*** Opening of DATA FOR THIS TASK ***
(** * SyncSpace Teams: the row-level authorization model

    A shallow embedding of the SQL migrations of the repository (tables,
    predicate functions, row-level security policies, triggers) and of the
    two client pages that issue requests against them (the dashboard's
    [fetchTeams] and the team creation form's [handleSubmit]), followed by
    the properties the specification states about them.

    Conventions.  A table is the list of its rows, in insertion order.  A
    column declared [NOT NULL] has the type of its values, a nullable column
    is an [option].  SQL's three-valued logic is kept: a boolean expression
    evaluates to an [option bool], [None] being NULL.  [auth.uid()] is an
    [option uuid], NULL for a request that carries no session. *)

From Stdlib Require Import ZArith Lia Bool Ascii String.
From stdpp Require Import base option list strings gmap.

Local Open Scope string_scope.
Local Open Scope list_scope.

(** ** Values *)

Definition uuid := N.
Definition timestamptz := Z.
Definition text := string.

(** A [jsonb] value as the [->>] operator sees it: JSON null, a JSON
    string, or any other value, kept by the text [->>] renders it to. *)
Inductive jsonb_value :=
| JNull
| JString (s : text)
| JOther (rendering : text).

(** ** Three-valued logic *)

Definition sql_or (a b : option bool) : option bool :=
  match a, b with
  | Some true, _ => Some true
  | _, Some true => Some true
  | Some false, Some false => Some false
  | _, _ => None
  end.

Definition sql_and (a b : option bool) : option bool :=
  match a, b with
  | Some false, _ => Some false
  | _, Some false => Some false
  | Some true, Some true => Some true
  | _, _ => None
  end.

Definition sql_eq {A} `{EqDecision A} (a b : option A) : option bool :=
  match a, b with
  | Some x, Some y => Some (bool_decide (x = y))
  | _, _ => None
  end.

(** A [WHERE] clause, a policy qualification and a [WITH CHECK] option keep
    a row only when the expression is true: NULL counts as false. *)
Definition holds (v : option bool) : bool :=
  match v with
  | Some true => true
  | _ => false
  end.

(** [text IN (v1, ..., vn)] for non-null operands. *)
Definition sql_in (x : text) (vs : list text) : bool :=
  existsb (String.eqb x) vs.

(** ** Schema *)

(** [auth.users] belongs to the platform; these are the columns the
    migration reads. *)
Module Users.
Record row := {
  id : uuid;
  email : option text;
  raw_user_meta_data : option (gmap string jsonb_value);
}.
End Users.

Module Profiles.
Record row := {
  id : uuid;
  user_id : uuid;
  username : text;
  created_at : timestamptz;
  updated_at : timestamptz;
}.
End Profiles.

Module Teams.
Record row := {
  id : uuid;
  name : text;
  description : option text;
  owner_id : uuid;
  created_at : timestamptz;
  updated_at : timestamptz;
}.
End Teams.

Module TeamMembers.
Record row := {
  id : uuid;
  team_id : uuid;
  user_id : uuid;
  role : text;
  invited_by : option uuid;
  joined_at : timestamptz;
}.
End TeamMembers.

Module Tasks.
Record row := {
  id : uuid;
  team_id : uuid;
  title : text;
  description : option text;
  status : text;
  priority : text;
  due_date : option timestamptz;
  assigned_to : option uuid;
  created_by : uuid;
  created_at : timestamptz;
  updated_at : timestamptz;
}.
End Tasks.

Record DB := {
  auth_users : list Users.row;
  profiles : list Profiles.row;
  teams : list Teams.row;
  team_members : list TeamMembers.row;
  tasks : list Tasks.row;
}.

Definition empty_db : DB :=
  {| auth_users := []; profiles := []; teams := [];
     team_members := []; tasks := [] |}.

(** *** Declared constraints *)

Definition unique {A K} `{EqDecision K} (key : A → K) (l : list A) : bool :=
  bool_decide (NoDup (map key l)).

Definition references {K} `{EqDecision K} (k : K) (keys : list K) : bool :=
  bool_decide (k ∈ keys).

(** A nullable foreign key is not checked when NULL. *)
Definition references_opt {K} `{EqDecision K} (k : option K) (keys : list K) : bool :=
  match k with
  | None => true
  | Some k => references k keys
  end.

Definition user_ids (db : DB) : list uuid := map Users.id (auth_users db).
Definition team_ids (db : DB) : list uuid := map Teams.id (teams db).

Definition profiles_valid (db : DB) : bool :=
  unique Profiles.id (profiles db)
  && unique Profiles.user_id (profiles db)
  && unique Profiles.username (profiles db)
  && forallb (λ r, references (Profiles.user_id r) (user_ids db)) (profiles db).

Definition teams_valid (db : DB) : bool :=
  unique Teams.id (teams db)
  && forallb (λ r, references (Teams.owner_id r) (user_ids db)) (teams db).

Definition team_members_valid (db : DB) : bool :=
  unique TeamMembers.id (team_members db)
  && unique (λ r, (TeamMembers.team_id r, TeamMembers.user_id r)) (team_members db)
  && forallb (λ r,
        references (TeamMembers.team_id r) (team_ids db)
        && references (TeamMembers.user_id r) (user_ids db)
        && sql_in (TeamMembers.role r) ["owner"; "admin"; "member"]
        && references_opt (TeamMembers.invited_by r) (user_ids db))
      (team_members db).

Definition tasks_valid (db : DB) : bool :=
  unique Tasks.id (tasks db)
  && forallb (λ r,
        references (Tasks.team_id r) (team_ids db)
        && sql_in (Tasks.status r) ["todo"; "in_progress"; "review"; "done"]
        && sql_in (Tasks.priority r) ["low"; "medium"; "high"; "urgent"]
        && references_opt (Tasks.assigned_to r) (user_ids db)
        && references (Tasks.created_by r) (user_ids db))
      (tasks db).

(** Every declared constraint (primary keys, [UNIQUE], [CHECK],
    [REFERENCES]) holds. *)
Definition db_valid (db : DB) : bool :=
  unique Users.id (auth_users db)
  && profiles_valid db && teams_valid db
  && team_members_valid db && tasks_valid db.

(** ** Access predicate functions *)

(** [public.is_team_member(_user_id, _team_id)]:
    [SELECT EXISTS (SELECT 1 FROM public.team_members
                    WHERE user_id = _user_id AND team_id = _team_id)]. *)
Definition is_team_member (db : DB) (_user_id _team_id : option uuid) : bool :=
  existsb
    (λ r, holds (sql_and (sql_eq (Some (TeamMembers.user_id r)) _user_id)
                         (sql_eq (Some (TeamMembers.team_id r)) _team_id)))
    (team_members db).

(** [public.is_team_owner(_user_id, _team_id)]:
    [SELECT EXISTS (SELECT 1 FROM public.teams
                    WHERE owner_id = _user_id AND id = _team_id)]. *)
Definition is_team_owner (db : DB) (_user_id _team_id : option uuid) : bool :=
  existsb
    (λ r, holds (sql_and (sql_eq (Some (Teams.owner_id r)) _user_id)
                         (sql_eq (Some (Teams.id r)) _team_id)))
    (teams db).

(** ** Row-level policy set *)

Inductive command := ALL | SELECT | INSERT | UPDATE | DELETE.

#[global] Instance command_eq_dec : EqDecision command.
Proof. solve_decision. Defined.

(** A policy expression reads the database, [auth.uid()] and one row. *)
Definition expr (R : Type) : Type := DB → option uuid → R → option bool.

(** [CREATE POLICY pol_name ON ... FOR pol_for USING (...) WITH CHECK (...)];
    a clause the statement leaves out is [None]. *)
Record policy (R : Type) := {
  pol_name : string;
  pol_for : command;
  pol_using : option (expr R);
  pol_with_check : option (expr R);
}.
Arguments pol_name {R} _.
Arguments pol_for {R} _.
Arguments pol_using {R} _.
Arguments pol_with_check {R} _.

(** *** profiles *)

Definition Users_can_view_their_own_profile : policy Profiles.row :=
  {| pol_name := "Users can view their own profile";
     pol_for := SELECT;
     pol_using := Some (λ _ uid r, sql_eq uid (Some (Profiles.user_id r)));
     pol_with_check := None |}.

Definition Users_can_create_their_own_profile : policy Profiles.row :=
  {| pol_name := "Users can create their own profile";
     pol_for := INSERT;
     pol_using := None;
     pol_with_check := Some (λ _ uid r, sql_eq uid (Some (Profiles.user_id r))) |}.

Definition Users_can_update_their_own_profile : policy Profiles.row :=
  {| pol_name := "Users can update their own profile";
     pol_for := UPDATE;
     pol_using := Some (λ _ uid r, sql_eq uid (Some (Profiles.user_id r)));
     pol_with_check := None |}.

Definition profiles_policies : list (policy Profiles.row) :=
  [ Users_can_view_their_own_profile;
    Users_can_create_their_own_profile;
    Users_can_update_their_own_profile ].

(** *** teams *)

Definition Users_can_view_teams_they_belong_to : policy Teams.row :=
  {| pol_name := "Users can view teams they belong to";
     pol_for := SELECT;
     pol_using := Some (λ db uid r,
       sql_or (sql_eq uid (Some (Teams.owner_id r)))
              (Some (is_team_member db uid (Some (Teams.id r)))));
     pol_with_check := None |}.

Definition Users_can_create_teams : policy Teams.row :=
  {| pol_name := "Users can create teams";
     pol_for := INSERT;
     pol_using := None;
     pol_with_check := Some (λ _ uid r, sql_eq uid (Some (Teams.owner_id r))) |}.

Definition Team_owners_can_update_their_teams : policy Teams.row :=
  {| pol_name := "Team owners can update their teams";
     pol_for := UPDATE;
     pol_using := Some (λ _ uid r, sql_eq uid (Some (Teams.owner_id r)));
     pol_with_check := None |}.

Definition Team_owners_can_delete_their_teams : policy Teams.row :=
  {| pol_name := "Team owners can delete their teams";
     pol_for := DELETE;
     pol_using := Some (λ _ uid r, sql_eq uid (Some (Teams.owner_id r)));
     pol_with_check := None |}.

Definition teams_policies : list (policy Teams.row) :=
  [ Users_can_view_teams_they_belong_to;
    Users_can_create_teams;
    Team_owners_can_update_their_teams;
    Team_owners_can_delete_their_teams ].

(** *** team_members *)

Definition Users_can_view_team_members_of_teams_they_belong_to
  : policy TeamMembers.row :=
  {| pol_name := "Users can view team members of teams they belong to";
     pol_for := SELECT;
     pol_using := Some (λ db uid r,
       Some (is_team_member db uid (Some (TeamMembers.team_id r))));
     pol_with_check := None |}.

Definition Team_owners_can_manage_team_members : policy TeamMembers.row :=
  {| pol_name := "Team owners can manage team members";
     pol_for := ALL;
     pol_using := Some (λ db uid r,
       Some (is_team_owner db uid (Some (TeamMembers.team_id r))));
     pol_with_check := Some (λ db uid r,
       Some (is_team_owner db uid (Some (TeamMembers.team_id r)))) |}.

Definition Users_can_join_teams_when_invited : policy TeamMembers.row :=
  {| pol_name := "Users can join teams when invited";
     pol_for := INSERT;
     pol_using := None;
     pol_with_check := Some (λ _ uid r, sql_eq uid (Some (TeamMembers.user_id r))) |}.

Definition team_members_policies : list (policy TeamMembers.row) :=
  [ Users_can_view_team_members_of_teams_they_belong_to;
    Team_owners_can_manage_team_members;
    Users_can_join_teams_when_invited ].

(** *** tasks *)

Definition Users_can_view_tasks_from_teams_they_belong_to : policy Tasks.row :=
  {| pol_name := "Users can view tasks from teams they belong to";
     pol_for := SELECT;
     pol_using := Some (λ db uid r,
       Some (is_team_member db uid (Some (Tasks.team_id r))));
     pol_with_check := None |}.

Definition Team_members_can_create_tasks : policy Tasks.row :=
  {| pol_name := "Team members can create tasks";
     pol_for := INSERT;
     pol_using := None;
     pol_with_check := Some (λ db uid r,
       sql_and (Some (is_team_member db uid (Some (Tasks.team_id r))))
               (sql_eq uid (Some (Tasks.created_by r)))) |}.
*** Close of DATA FOR THIS TASK ***
_TASK:_
From the line containing "(** *** tasks *)" to the last line of the data above, copy each line exactly and add nothing.

_EXERCISE SOLUTION:_
(** *** tasks *)

Definition Users_can_view_tasks_from_teams_they_belong_to : policy Tasks.row :=
  {| pol_name := "Users can view tasks from teams they belong to";
     pol_for := SELECT;
     pol_using := Some (λ db uid r,
       Some (is_team_member db uid (Some (Tasks.team_id r))));
     pol_with_check := None |}.

Definition Team_members_can_create_tasks : policy Tasks.row :=
  {| pol_name := "Team members can create tasks";
     pol_for := INSERT;
     pol_using := None;
     pol_with_check := Some (λ db uid r,
       sql_and (Some (is_team_member db uid (Some (Tasks.team_id r))))
               (sql_eq uid (Some (Tasks.created_by r)))) |}.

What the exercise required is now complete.